Parthenolide Alleviates Peritoneal Fibrosis by Blocking Smad2/3 Phosphorylation via Smad Anchor for Receptor Activation

Progressive peritoneal fibrosis is a severe complication of peritoneal dialysis (PD) with a complex pathogenesis. Our previous studies demonstrated that parthenolide (PTL) alleviates peritoneal fibrosis by suppressing the transforming growth factor (TGF)-β/Smad pathway. Smad anchor for receptor activation (SARA) acts as an adaptor protein for SMAD2 and Smad3; however, its role in PD-associated peritoneal fibrosis and the relationship between PTL and SARA remain to be elucidated. In this study, single-cell Sequencing (scRNA-seq) data and long-dwell PD fluid samples were collected. PD mice, a TGF-β1-induced mesothelial-mesenchymal transition (MMT) model, and CRISPR/Cas9-engineered SARA gene (ZFYVE9) knockout MeT-5A cells were established. The results revealed that SARA activates SMAD2/3, whereas SMAD3 promotes SARA degradation, leading to the downregulation of SARA expression during fibrosis progression in long-term-retained PD fluid samples, PD mice, TGF-β1-treated MeT-5A cells, and HMrSV5 cells. PTL does not regulate SARA protein stability, but luciferin reporter gene experiments revealed that the transcriptional recovery of the effects of PTL on SARA is consistent with its known antifibrotic effects. PTL was further confirmed to inhibit the SARA-Smad3 interaction through both in vitro and in vivo coimmunoprecipitation experiments. Molecular docking and PTL-biotin pulldown assays confirmed that PTL directly binds to the Smad3-binding interface of SARA at the Pro788 and Ser795 residues.
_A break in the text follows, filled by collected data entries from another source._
Lemma load_installation_rows s t :
  installation_table s t →
  sqlite_load_installation s =
  Ok (match tb_rows t with
      | [] => None
      | r :: _ => match r !! "record"%string with Some (VBlob b) => Some (Stored b) | _ => None end
      end).
Proof.
  intros (Ht & _ & Hrows). unfold sqlite_load_installation, rows_of. rewrite Ht. cbn [map_err mbind result_bind].
  rewrite query_row_head. destruct Hrows as [|r rows [Hid [b Hb]] _]; [done|].
  rewrite filter_cons, decide_True by (by rewrite Hid). cbn. unfold get_blob. by rewrite Hb.
Qed.

Lemma save_installation_rows s t i :
  installation_table s t →
  match tb_rows t with
  | [] => ∃ t', sqlite_save_installation s i = (with_db s (set_table INSTALLATION t' (ss_db s)), Ok ()) ∧
          installation_table (with_db s (set_table INSTALLATION t' (ss_db s))) t' ∧
          sqlite_load_installation (with_db s (set_table INSTALLATION t' (ss_db s))) = Ok (Some i)
  | _ => sqlite_save_installation s i =
         (s, Err (StorageError.InvalidData "an installation is already stored"))
  end.
Proof.
  intros Hok. pose proof Hok as (Ht & Hkey & Hrows). unfold sqlite_save_installation, insert_row. rewrite Ht.
  unfold has_key, row_key. rewrite Hkey. destruct (tb_rows t) as [|r rows] eqn:Hr.
  - cbn. eexists. split; [done|]. 
    assert (Hok' : installation_table
      (with_db s (set_table INSTALLATION (add_row (installation_row i) t) (ss_db s)))
      (add_row (installation_row i) t)).
    { unfold installation_table. cbn. rewrite lookup_insert_eq, Hr. split; [done|]. split; [done|].
      repeat constructor; eauto. }
    split; [exact Hok'|]. rewrite (load_installation_rows _ _ Hok'). cbn. rewrite Hr. cbn. by destruct i.
  - rewrite bool_decide_eq_true_2; [done|]. apply Forall_cons in Hrows as [[Hid _] _]. cbn. rewrite Hid. by left.
Qed.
In summary, SARA promotes PD-related peritoneal fibrosis through the phosphorylation of SMAD2/3. PTL specifically binds to ZFYVE9 (P788/S795), disrupting the interaction between SARA and SMAD3, thereby improving MMT and alleviating peritoneal fibrosis, which in turn restores SARA expression. This study provides a theoretical foundation for the clinical diagnosis and treatment of peritoneal fibrosis.

Smad anchor for receptor activation; Smad3; parthenolide; peritoneal dialysis; peritoneal fibrosis.